- Coat of arms of Ruffec
- Died: 6 January 1585
- Noble family: House of Volvire

= Philippe de Volvire =

16th-century French noble and governor

Philippe de Volvire, marquis de Ruffec ( –6 January 1585) was a French courtier, military commander and governor during the latter Italian Wars and French Wars of Religion. Ruffec served in the war with England known as the Rough Wooing where he saw service first in Scotland and then for an abortive attack against Boulogne. During the reign of Charles IX he developed a proximity to his brother Anjou and travelled to the Commonwealth with him when he was elected king. Having stayed with Anjou for the duration of his reign, he returned to France when Anjou became Henri III. During the fifth French War of Religion, the king's brother Alençon entered rebellion. This represented a considerable threat to the crown, and a generous truce was secured with him in November 1575. As a term of this truce, Alençon was to be given several cities, among them the city of Angoulême of which Ruffec was governor. Ruffec refused to hand over the city, arousing much fury at court. As a result of this Alençon would be granted Saint-Jean-d'Angély and Cognac. Despite receiving these he would not gain access to Bourges, whose governor Claude de La Châtre was also resistant, in January he fled court and entered rebellion again, forcing the crown into a favourable peace later that year. In 1579 Ruffec participated in Catherine de Medici's negotiations with a rebellious former favourite Marshal Bellegarde. On 6 January 1585 he died, and was succeeded as governor of Angoulême by the baron de Bellegarde.

==Reign of Henri II==
Ruffec served under the command of D'Essé in Scotland during the Rough Wooing. After the Siege of Haddington was broken, Ruffec was among the men called back to France by Henri alongside Piero Strozzi, Guillaume de Joyeuse and future Marshal Bourdillon. Henri intended for them to serve him in a new siege of Boulogne. Boulogne would not however fall by military means, being ceded to France as a term of the Peace of Boulogne in 1550.

==Reign of Charles IX==
Ruffec served with the brother to the king, Anjou during his reign as king of the Commonwealth. Unlike many others in Anjou's service, he remained with the king in the country until Anjou's departure to become king of France as Henri III.

==Reign of Henri III==
===Favourite===
Shortly after having returned to France to assume his new throne, Henri arrived in Lyon. He took to stalking the streets with a close circle of friends who had shared in his experiences in the Commonwealth. His intimate circle was composed of D'O, Caylus, Du Guast, Entraguet and Ruffec. At this time Ruffec was a member of the king's household.

===Alençon===
During 1575, the king's brother Alençon had fled from court, and it was viewed as a serious risk by the crown that he would put himself at the head of the Malcontent rebels. To avoid this eventuality Catherine de' Medici conducted negotiations with him. Her discussions succeeded in securing a six months truce on 21 November of that year at Champigny. As part of the truce, Alençon was granted the towns of Angoulême, Niort, Saumur, Bourges and La Charité.

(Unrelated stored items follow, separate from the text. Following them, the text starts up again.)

(* ===== verification/Template.v ===== *)
(** * The template pallet

    [pallets/template/src/lib.rs] and its [weights.rs]: one stored block number, a call that
    sets it and a call that increments it and fails on overflow. *)

From S2P Require Import Prelude Weights.
Local Open Scope N_scope.

Module Template.

(** The runtime's types the pallet is generic in.  A [u32] converts into a block number
    without loss. *)
Class Config : Type := {
  AccountId : Type;
  RuntimeOrigin : Type;
  ensure_signed : RuntimeOrigin → option AccountId;
  block_number_max : N;
  block_number_from_u32 : u32_max ≤ block_number_max;
}.

Section template.
Context {T : Config}.

(** A struct to store a single block number. *)
Record CompositeStruct : Type := { block_number : N }.

Inductive Event : Type :=
| SomethingStored (block_number : N) (who : AccountId).

Inductive Error : Set :=
| NoneValue
| StorageOverflow.

Inductive DispatchError : Set :=
| BadOrigin
| Module (e : Error).

Record Chain : Type := {
  Something : option CompositeStruct;
  events : list Event;
}.

Definition put (v : CompositeStruct) (s : Chain) : Chain :=
  {| Something := Some v; events := events s |}.
Definition push_event (e : Event) (s : Chain) : Chain :=
  {| Something := Something s; events := events s ++ [e] |}.

Definition signed (origin : RuntimeOrigin) : M Chain DispatchError AccountId :=
  lift_result (ok_or (ensure_signed origin) BadOrigin).

(** Store the block number [bn], a [u32], and emit an event. *)
Definition do_something (origin : RuntimeOrigin) (bn : N) : M Chain DispatchError unit :=
  who ← signed origin;
  let block_number := bn in
  _ ← modify (put {| block_number := block_number |});
  _ ← modify (push_event (SomethingStored block_number who));
  mret tt.

(** Increment the stored block number. *)
Definition cause_error (origin : RuntimeOrigin) : M Chain DispatchError unit :=
  _ ← signed origin;
  value ← gets Something;
  match value with
  | None => lift_result (Err (Module NoneValue))
  | Some old =>
      n ← lift_result (ok_or (checked_add block_number_max (block_number old) 1)
                         (Module StorageOverflow));
      _ ← modify (put {| block_number := n |});
      mret tt
  end.

(** [n] increments in a row. *)
Fixpoint cause_errors (n : nat) (origin : RuntimeOrigin) : M Chain DispatchError unit :=
  match n with
  | O => mret tt
  | S n => _ ← cause_error origin; cause_errors n origin
  end.

Lemma cause_error_spec o who v s :
  ensure_signed o = Some who → Something s = Some v →
  cause_error o s
  = if decide (block_number v < block_number_max)
    then (Ok tt, put {| block_number := block_number v + 1 |} s)
    else (Err (Module StorageOverflow), s).
Proof.
  intros Ho Hv. unfold cause_error, signed, lift_result, gets, modify, mret, M_ret, mbind,
    M_bind. rewrite Ho. cbn. rewrite Hv. unfold checked_add.
  destruct (N.leb_spec (block_number v + 1) block_number_max); cbn;
    [by rewrite decide_True by lia|by rewrite decide_False by lia].
Qed.

Lemma cause_errors_spec n o who v s :
  ensure_signed o = Some who → Something s = Some v →
  block_number v + N.of_nat n ≤ block_number_max →
  ∃ s', cause_errors n o s = (Ok tt, s')
    ∧ Something s' = Some {| block_number := block_number v + N.of_nat n |}
    ∧ events s' = events s.
Proof.
  intros Ho. revert v s. induction n as [|n IH]; intros v s Hv Hle.
  - exists s. split_and!; [done| |done]. rewrite Hv. f_equal. destruct v. cbn. f_equal. lia.
  - cbn [cause_errors]. unfold mbind at 1, M_bind at 1.
    rewrite (cause_error_spec o who v) by done. rewrite decide_True by lia.
    destruct (IH {| block_number := block_number v + 1 |}
      (put {| block_number := block_number v + 1 |} s)) as (s' & -> & Hs' & Hev);
      [done|cbn; lia|].
    exists s'. split_and!; [done| |done]. rewrite Hs'. do 2 f_equal. cbn. lia.
Qed.

(** The stored number counts.  After [do_something(bn)] any number [n] of
    [cause_error] calls succeeds as long as [bn + n] fits the block number type, and leaves
    [bn + n] stored and the one event; the call after the greatest value was reached fails
    with [StorageOverflow] and changes nothing; before any [do_something] the call fails
    with [NoneValue]. *)
Theorem template_counts o who bn n s s1 :
  ensure_signed o = Some who → bn + N.of_nat n ≤ block_number_max →
  do_something o bn s = (Ok tt, s1) →
  (∃ s2, cause_errors n o s1 = (Ok tt, s2)
     ∧ Something s2 = Some {| block_number := bn + N.of_nat n |}
     ∧ events s2 = events s ++ [SomethingStored bn who]
     ∧ (bn + N.of_nat n = block_number_max →
        cause_error o s2 = (Err (Module StorageOverflow), s2)))
  ∧ (Something s = None → cause_error o s = (Err (Module NoneValue), s)).
Proof.
  intros Ho Hle Hdo. unfold do_something, signed, lift_result, modify, mret, M_ret, mbind,
    M_bind in Hdo. rewrite Ho in Hdo. cbn in Hdo. simplify_eq. split.
  - destruct (cause_errors_spec n o who {| block_number := bn |}
      (push_event (SomethingStored bn who) (put {| block_number := bn |} s)))
      as (s2 & Hrun & Hs2 & Hev); [done..|].
    exists s2. split_and!; [done..|]. intros Hmax.
    rewrite (cause_error_spec o who _ s2 Ho Hs2). cbn. by rewrite decide_False by lia.
  - intros Hnone. unfold cause_error, signed, lift_result, gets, mbind, M_bind.
    rewrite Ho. cbn. by rewrite Hnone.
Qed.

(** ** Benchmarks

    [benchmarking.rs]: each prepares the storage, makes the measured call and checks what is
    stored. *)

Definition stored : M Chain DispatchError (option N) :=
  gets (λ s, block_number <$> Something s).

Definition bench_do_something (caller : RuntimeOrigin) : M Chain DispatchError bool :=
  _ ← do_something caller 100;
  v ← stored;
  mret (bool_decide (v = Some 100)).

Definition bench_cause_error (caller : RuntimeOrigin) : M Chain DispatchError bool :=
  _ ← modify (put {| block_number := 100 |});
  _ ← cause_error caller;
  v ← stored;
  mret (bool_decide (v = Some 101)).

(** Both benchmarks succeed in every runtime and from every state. *)
Theorem benchmarks_succeed o who s :
  ensure_signed o = Some who →
  (bench_do_something o s).1 = Ok true ∧ (bench_cause_error o s).1 = Ok true.
Proof.
  intros Ho. pose proof block_number_from_u32 as Hmax. change u32_max with 4294967295 in Hmax.
  unfold bench_do_something, bench_cause_error, stored, do_something, signed, lift_result, gets,
    modify, mret, M_ret, mbind, M_bind. rewrite Ho. split; [done|].
  rewrite (cause_error_spec o who {| block_number := 100 |}) by done. cbn.
  by rewrite decide_True by lia.
Qed.
End template.

(** ** Weights of the template pallet *)

Class WeightInfo {W : Weights} : Type := {
  weight_do_something : Weight;
  weight_cause_error : Weight;
}.

Definition SubstrateWeight {W : Weights} (db : RuntimeDbWeight) : WeightInfo := {|
  weight_do_something := weight_saturating_add (from_parts 9000000 0) (writes db 1);
  weight_cause_error :=
    weight_saturating_add (weight_saturating_add (from_parts 6000000 1489) (reads db 1))
      (writes db 1);
|}.

Definition unit_WeightInfo {W : Weights} (rocksdb : RuntimeDbWeight) : WeightInfo := {|
  weight_do_something := weight_saturating_add (from_parts 9000000 0) (writes rocksdb 1);
  weight_cause_error :=
    weight_saturating_add (weight_saturating_add (from_parts 6000000 1489) (reads rocksdb 1))
      (writes rocksdb 1);
|}.

(** The weights the dispatchables declare in their [pallet::weight] attributes. *)
Definition declared_do_something {W : Weights} (db : RuntimeDbWeight) : Weight :=
  weight_add (from_parts 10000 0) (writes db 1).

Definition declared_cause_error {W : Weights} (db : RuntimeDbWeight) : Weight :=
  weight_add (from_parts 10000 0) (reads_writes db 1 1).

(** The weights the two dispatchables declare are not those of the
    pallet's [WeightInfo].  Whatever the database costs, each declares some microseconds less
    than [SubstrateWeight] measures, and [cause_error] no proof size at all. *)
Theorem template_weights {W : Weights} {WS : WeightsSpec W} (db : RuntimeDbWeight) :
  read db + write db + 9000000 ≤ u64_max →
  ref_time (@weight_do_something _ (SubstrateWeight db))
    = ref_time (declared_do_something db) + 8990000
  ∧ ref_time (@weight_cause_error _ (SubstrateWeight db))
    = ref_time (declared_cause_error db) + 5990000
  ∧ proof_size (@weight_cause_error _ (SubstrateWeight db)) = 1489
  ∧ proof_size (declared_cause_error db) = 0.
Proof.
  intros Hdb. unfold declared_do_something, declared_cause_error. cbn.
  rewrite !ref_time_plus, !proof_size_plus;
    autorewrite with weights; unfold saturating_add, saturating_mul, u64_max in *; lia.
Qed.

Lemma template_weights_witness :
  let db := {| read := 25000000; write := 100000000 |} in
  ref_time (@weight_do_something _ (SubstrateWeight db)) = 109000000.
Proof.
  intros db. destruct (template_weights db) as [-> _]; [by vm_compute|reflexivity].
Defined.

(** The mock runtime of the template: accounts are numbers, block numbers are 64-bit. *)
Definition mock_config : Config.
Proof.
  refine {| AccountId := N; RuntimeOrigin := option N; ensure_signed := id;
            block_number_max := u64_max |}.
  by vm_compute.
Defined.

Definition mock_signer : @AccountId mock_config := 1.
Definition mock_origin : @RuntimeOrigin mock_config := Some 1.
Definition mock_genesis : @Chain mock_config := {| Something := None; events := [] |}.

(** The tests of the suite. *)
Definition it_works_for_default_value : bool :=
  match do_something mock_origin 42 mock_genesis with
  | (Ok _, s) => bool_decide (block_number <$> Something s = Some 42)
  | (Err _, _) => false
  end.

Definition correct_error_for_none_value : Prop :=
  cause_error mock_origin mock_genesis = (Err (Module NoneValue), mock_genesis).

Example template_tests_pass : it_works_for_default_value = true ∧ correct_error_for_none_value.
Proof. split; reflexivity. Qed.

Lemma template_counts_witness :
  let s1 := (do_something mock_origin 100 mock_genesis).2 in
  ∃ s2, cause_errors 1 mock_origin s1 = (Ok tt, s2)
    ∧ Something s2 = Some {| block_number := 101 |}.
Proof.
  intros s1.
  destruct (template_counts mock_origin mock_signer 100 1 mock_genesis s1)
    as [(s2 & H1 & H2 & _) _]; [reflexivity|by vm_compute|reflexivity|].
  exists s2. split; [exact H1|exact H2].
Defined.

End Template.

Ruffec was outraged at these concessions, as was the governor of Bourges Claude de La Châtre. Both refused to yield their cities to Alençon. Ruffec justified his disobedience to the duke of Montpensier who had come to receive Angoulême on behalf of the prince that if he opened his gates he would be cut down by his enemies as Du Guast recently had been in Paris. As the terms of the truce continued to hang in the air, a Protestant mercenary army under Casimir crossed the border in support of the rebels, catching the court off guard. Catherine was left to defend her truce at court, which it appeared had ceded much without securing anything in return. For her part she argued it was not her doing that the governors had refused to hand over their charges, and that if the king did not march on them to bring them into obedience, she would depart court for her family lands in Auvergne and do it herself.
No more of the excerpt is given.